L'APPROCHE ECONOMIQUE
C'est peu de
temps après la seconde guerre mondiale qu'apparaît
la notion de "pays sous-développés". Pour
évaluer le stade de "sous développement",
deux facteurs sont pris en compte : le produit national brut par
habitant et le taux de croissance.
Dès le départ, nous nous retrouvons en face de données
économiques et, à problème économique,
solution économique. Celle-ci sera établie par l'économiste
ROSTOW avec sa théorie du GAP.
LE
GAP...
L'histoire d'un Fossé à combler ?
La théorie
du GAP part d'un raisonnement qui parait a priori simpliste: pour
que le pauvre rattrape le riche, il est nécessaire d'injecter
assez de moyens (crédits) pour permettre un rattrapage.
Ce "décollage"
doit s'effectuer en cinq étapes :
1°) La société
traditionnelle (absence de science et de technologie).
2°) Le pré décollage (création de préalables,
économiques, changement de mentalités).
3°) Le décollage (investissement et épargne, industrialisation).
4°) La maturation (technologie moderne dans tous les domaines).
5°) La société de consommation.
Cette vision
du développement tient bon jusqu'aux années soixante.
Si elle est progressivement abandonnée, ce n'est pas -comme
certains pourraient le penser- parce qu'elle est socialement et
culturellement irréaliste ("changement de mentalités"),
mais parce qu'elle est économiquement inapplicable :
Il y a trop de goulets d'étranglement : un pays ne peut pas
absorber tant de capitaux extérieurs aussi rapidement et
avec efficacité, du fait notamment d'une formation des hommes
insuffisante (Adler)."
VISIONS
ECONOMIQUES DU SOUS-DEVELOPPEMENT
Des critères
de définition du "sous-développement" apparaissent
d'une façon plus globale dans les années soixante.
Celles-ci sont encore utilisées aujourd'hui.

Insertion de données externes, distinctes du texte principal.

Lemma ubi_eligible_per_whole_bracket_witness :
  exists r : outcome,
    simulate default_policy = inr r
    /\ Permutation (brackets_of (df r)) reference_brackets
    /\ ascending (fun row : ubi_row => base row) (df r)
    /\ (forall (i : nat) (row : ubi_row),
          nth_error (df r) i = Some row ->
          cum_pop row
          = sum_Z (map (fun x : ubi_row => group_pop x) (firstn (S i) (df r)))
          /\ cum_pop_share row
             = (float_of_Z (cum_pop row) / float_of_Z TOTAL_POP)%float
          /\ eligibility_of_target (ubi_target default_policy) row
          /\ ubi_per_person row
             = (if ubi_eligible row
                then float_of_Z (ubi_monthly default_policy * 12)
                else 0%float))
    /\ ubi_recipients r
       = sum_Z (map (fun x : ubi_row => group_pop x)
                  (filter ubi_eligible (df r))).
Proof.
  destruct (ubi_eligible_per_whole_bracket default_policy) as [Hret Hrun];
    [left; reflexivity |].
  apply Hrun, Hret. reflexivity.
Defined.

(** ** Malformed input *)




(** ** Inequality ratio *)

Lemma ascending_head_least {R : Type} (key : R -> pop_row) (first : R)
    (rest : list R) (row : R) :
  ascending key (first :: rest) -> In row (first :: rest) ->
  avg_income (key first) <= avg_income (key row).
Proof.
  unfold ascending. intros Hs Hin. inversion Hs as [| a l Hl Hall]; subst.
  destruct Hin as [<- | Hin]; [lia |].
  rewrite Forall_forall in Hall. exact (Hall _ Hin).
Qed.

Lemma last_in_nonempty {R : Type} (a : R) (l : list R) (d : R) :
  In (last (a :: l) d) (a :: l).
Proof.
  revert a. induction l as [| b l IH]; intros a; [now left |].
  right. apply (IH b).
Qed.

Lemma ascending_last_greatest {R : Type} (key : R -> pop_row) (l : list R)
    (d row : R) :
  ascending key l -> In row l ->
  avg_income (key row) <= avg_income (key (last l d)).
Proof.
  unfold ascending. intros Hs. revert row.
  induction Hs as [| a l Hl IH Hall]; intros row Hin; [destruct Hin |].
  destruct l as [| b l'].
  - destruct Hin as [<- | []]. cbn. lia.
  - change (last (a :: b :: l') d) with (last (b :: l') d).
    destruct Hin as [<- | Hin]; [| apply IH, Hin].
    rewrite Forall_forall in Hall. apply Hall, last_in_nonempty.
Qed.

(** C3, as stated, fails: an error is thrown under "Everyone" with a monthly
    amount of [10^400].  The cost of the UBI is then too large an [int] to be
    converted to [float] where the balance subtracts it from the revenue; the
    run stops there with an [OverflowError], before it comes to the ratio. *)
Lemma huge_amount_raises :
  valid_target (ubi_target huge_amount_policy)
  /\ simulate huge_amount_policy = inl OverflowError.
Proof. split; [left; reflexivity | vm_compute; reflexivity]. Qed.
Lemma composePwle_case_status clab e st r c :
  composePwle_case clab e st = Some (inl (r, c)) -> r = EX_ILLEGAL_ARGUMENT.
Proof.
  unfold composePwle_case. destruct e as [a | b]; cbv zeta.
  - repeat match goal with
           | |- context [if ?b then _ else _] => destruct b
           | |- context [match ?x with Some _ => _ | None => _ end] =>
               destruct x as [[? ?] |]
           end;
      intros H; try discriminate H; injection H; intros; subst; reflexivity.
  - unfold resetPreviousEndAmplitudeEndFrequency.
    repeat match goal with
           | |- context [if ?b then _ else _] => destruct b
           | |- context [match ?x with Some _ => _ | None => _ end] =>
               destruct x as [[? ?] |]
           end;
      intros H; try discriminate H; injection H; intros; subst; reflexivity.
Qed.

Lemma composePwle_loop_status clab composite : forall st r c,
  composePwle_loop clab composite st = Some (inl (r, c)) ->
  r = EX_ILLEGAL_ARGUMENT.
Proof.
  induction composite as [| e rest IH]; intros st r c H; [discriminate H |].
  cbn [composePwle_loop] in H.
  destruct (composePwle_case clab e st) as [[[r0 c0] | st1] |] eqn:Hcase;
    try discriminate H.
  - injection H as <- _. exact (composePwle_case_status _ _ _ _ _ Hcase).
  - destruct (_ >? _); [injection H as <- _; reflexivity |].
    exact (IH _ _ _ H).
Qed.

Lemma composePwle_encode_status clab composite s c :
  composePwle_encode clab composite = Enc_return s c ->
  s = EX_ILLEGAL_ARGUMENT.
Proof.
  unfold composePwle_encode.
  destruct (_ || _); [intros [= <- _]; reflexivity |].
  unfold resetPreviousEndAmplitudeEndFrequency. cbv zeta. cbv iota. cbv beta.
  destruct (composePwle_loop clab composite _) as [[[r0 c0] | st1] |] eqn:Hloop;
    try discriminate.
  - intros [= <- _]. exact (composePwle_loop_status _ _ _ _ _ Hloop).
  - destruct (_ >? 0x7FFFF); [intros [= <- _]; reflexivity |].
    destruct (DspMemChunk.updateWLength _ _) as [r1 c1].
    destruct (r1 <? 0); [intros [= <- _]; reflexivity |].
    destruct (DspMemChunk.updateNSection _ c1) as [r2 c2].
    destruct (r2 <? 0); [intros [= <- _]; reflexivity | discriminate].
Qed.

Lemma composePwle_encode_valid clab composite ch :
  composePwle_encode clab composite = Enc_ok ch ->
  (1 <= length composite <= 127)%nat /\ Forall (valid_pwle clab) composite.
Proof.
  intros Henc.
  destruct (composePwle_encode_loop _ _ _ Henc) as (Hlen & st' & Hloop & _).
  split; [exact Hlen |]. exact (proj1 (composePwle_loop_valid _ _ _ _ Hloop)).
Qed.
(** X12.  A LIST exchange that fails after a successful upload is not an
    error of the worker: the transport's error response carries the
    exception text as its [data], the file name is looked for in that text,
    and, not being found there, the download is recorded as failed with
    "File not found on server after upload". *)
Theorem list_failure_mode (size id : nat) (w : world) (file_data : bytes)
  (s1 s2 : string -> session) (f1 : list (string * json)) (e : string) :
  let filename := testfile_name id size in
  fs w (source_name size) = Some file_data ->
  net w (conns w) = Accepted s1 ->
  exchange json_loads s1
    ("UPLOAD " ++ filename ++ CRLF ++ Base64.b64encode file_data
     ++ CRLF ++ CRLF) = Ok (JDict f1) ->
  Py.lookup "status" f1 = Some (JStr "OK") ->
  net w (S (conns w)) = Accepted s2 ->
  exchange json_loads s2 ("LIST" ++ CRLF ++ CRLF) = Raise e ->
  contains filename e = false ->
  exists r w' t,
    worker_task json_loads size id w = (Ok r, w')
    /\ r = mkResult id
             (Some (mkUpload true t (len file_data) (JDict f1)))
             (Some (DownloadFailed "File not found on server after upload"))
             None
    /\ connections (trace w') = 2 + connections (trace w).
Proof.
  intros filename Hfs Hn1 Hx1 Hst1 Hn2 Hx2 Hnot.
  rewrite worker_task_unfold, worker_body_cases. fold filename.
  set (st0 := mkWstate (mkResult id None None None) w).
  rewrite (ensure_source_present (source_name size) size st0 file_data Hfs).
  cbn [snd].
  pose proof (upload_phase_cases json_loads filename (source_name size) st0)
    as Hcases.
  destruct (upload_phase_ok json_loads filename (source_name size) st0
              file_data s1 f1 Hfs Hn1 Hx1)
    as (st2 & t & Hup & Hres2 & Hnet2 & Hconn2 & _).
  rewrite Hup in Hcases.
  destruct Hcases as (_ & _ & _ & _ & _ & _ & _ & _ & Htr2 & _).
  rewrite Hst1 in Hup, Hres2. cbn [Py.eq_str] in Hup, Hres2.
  change (("OK" =? "OK")%string) with true in Hup, Hres2.
  rewrite Hup.
  assert (Hn2' : net (env st2) (conns (env st2)) = Accepted s2)
    by (rewrite Hnet2, Hconn2; exact Hn2).
  pose proof (send_command_connections json_loads ("LIST" ++ CRLF ++ CRLF)
                (env st2)) as Htr3.
  unfold verify_phase, bind, io, lift_result, remote_list.
  rewrite (send_command_accepted json_loads _ (env st2) s2 Hn2') in Htr3 |- *.
  cbv zeta in Htr3 |- *. rewrite Hx2 in Htr3 |- *.
  cbn [snd] in Htr3. cbn [env results Py.dict_get error_response Py.lookup].
  change (("status" =? "data")%string) with false.
  change (("data" =? "data")%string) with true. cbv iota.
  cbn [Py.str_in]. rewrite Hnot.
  cbn [negb set_download modify results env].
  rewrite Hres2. cbn [worker_id upload download error st0 results].
  eexists; eexists; eexists. split; [reflexivity|]. split; [reflexivity|].
  rewrite Htr3, Htr2. reflexivity.
Qed.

Nous retrouverons
toujours le produit national brut par habitant, le taux de croissance
de la population, la part prédominante prise par le secteur
primaire dans l'emploi de la population active et dans les exportations,
ainsi que la faiblesse corrélative de l'industrie manufacturière.
Mais à ces facteurs essentiellement économiques s'ajoutent
d'autres considérations, telles l'importance des inégalités
sociales et spatiales, l'importance de l'analphabétisme et
de la malnutrition, la faiblesse des équipements sanitaires...
, la nécessité de prendre en compte l'aspect "formation"
et, depuis quelque temps, l'état de démocratisation
des pays concernés (notion pouvant être associée
à l'importance croissante accordée par les gouvernements
aux droits de l'homme en général).
Malgré
tout, l'approche économique reste prédominante. L'ouvrage
"Tiers Mondes / Controverses et Réalités"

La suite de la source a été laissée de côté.